= Beginning of Section =

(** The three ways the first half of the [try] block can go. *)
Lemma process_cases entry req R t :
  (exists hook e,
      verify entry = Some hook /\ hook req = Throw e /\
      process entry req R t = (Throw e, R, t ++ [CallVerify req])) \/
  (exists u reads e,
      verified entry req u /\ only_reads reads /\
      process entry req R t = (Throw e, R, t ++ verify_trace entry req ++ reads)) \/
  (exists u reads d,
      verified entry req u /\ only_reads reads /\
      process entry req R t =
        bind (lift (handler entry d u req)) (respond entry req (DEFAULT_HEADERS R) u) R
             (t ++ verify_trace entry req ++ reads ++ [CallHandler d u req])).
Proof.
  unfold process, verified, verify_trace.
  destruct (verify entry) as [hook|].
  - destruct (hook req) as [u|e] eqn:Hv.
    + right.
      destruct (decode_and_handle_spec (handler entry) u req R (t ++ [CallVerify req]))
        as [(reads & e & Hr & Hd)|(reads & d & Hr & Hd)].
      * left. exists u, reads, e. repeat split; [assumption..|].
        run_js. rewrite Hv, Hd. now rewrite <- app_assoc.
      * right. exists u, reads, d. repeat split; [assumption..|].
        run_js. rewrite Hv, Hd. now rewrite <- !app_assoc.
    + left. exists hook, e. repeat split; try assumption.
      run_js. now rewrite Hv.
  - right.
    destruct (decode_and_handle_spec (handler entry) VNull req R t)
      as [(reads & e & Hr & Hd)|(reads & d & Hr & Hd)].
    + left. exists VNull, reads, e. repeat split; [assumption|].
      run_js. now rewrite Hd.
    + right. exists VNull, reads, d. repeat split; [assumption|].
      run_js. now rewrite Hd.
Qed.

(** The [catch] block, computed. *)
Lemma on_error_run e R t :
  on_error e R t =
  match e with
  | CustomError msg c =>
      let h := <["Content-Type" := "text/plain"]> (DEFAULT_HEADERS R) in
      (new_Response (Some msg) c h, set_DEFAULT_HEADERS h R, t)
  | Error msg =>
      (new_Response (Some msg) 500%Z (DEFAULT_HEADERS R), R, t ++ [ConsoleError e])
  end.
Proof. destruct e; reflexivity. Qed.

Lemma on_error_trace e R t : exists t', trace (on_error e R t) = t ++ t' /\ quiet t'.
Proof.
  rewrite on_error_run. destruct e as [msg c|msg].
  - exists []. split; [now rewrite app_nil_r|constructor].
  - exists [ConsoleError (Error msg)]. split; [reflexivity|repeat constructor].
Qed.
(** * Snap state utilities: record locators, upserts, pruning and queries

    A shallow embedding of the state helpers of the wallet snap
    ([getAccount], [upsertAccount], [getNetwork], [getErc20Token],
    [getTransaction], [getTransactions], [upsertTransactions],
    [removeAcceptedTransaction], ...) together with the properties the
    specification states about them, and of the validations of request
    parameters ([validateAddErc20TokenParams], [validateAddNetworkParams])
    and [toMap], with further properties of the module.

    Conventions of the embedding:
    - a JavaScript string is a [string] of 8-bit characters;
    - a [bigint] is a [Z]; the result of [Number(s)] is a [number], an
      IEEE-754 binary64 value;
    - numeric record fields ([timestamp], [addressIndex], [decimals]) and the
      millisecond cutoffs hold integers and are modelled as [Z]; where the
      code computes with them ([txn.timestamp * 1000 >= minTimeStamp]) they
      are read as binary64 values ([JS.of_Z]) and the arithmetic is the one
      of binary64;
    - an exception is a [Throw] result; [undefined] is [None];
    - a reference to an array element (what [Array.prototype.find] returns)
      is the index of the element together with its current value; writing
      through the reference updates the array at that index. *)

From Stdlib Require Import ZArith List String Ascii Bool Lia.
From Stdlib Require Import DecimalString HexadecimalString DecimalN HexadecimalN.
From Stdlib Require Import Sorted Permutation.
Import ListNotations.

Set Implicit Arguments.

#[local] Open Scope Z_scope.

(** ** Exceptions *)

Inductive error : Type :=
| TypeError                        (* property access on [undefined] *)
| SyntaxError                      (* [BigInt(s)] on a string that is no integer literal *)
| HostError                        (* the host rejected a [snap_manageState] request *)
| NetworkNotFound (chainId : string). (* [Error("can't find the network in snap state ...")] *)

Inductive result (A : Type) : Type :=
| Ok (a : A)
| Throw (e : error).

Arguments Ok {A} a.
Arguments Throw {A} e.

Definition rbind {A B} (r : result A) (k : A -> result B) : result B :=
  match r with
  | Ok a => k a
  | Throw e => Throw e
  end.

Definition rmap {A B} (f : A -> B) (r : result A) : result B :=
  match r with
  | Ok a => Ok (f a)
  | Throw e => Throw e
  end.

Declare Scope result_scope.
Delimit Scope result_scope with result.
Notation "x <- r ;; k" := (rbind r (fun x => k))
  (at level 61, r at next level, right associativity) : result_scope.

= End of Section =

◆ What is being asked ◆
Only one stretch of the entries above is wanted: the lines from the one containing "match e with" through the one containing "of binary64;". Please reproduce it exactly.

◆ Solution ◆
  match e with
  | CustomError msg c =>
      let h := <["Content-Type" := "text/plain"]> (DEFAULT_HEADERS R) in
      (new_Response (Some msg) c h, set_DEFAULT_HEADERS h R, t)
  | Error msg =>
      (new_Response (Some msg) 500%Z (DEFAULT_HEADERS R), R, t ++ [ConsoleError e])
  end.
Proof. destruct e; reflexivity. Qed.

Lemma on_error_trace e R t : exists t', trace (on_error e R t) = t ++ t' /\ quiet t'.
Proof.
  rewrite on_error_run. destruct e as [msg c|msg].
  - exists []. split; [now rewrite app_nil_r|constructor].
  - exists [ConsoleError (Error msg)]. split; [reflexivity|repeat constructor].
Qed.
(** * Snap state utilities: record locators, upserts, pruning and queries

    A shallow embedding of the state helpers of the wallet snap
    ([getAccount], [upsertAccount], [getNetwork], [getErc20Token],
    [getTransaction], [getTransactions], [upsertTransactions],
    [removeAcceptedTransaction], ...) together with the properties the
    specification states about them, and of the validations of request
    parameters ([validateAddErc20TokenParams], [validateAddNetworkParams])
    and [toMap], with further properties of the module.

    Conventions of the embedding:
    - a JavaScript string is a [string] of 8-bit characters;
    - a [bigint] is a [Z]; the result of [Number(s)] is a [number], an
      IEEE-754 binary64 value;
    - numeric record fields ([timestamp], [addressIndex], [decimals]) and the
      millisecond cutoffs hold integers and are modelled as [Z]; where the
      code computes with them ([txn.timestamp * 1000 >= minTimeStamp]) they
      are read as binary64 values ([JS.of_Z]) and the arithmetic is the one
      of binary64;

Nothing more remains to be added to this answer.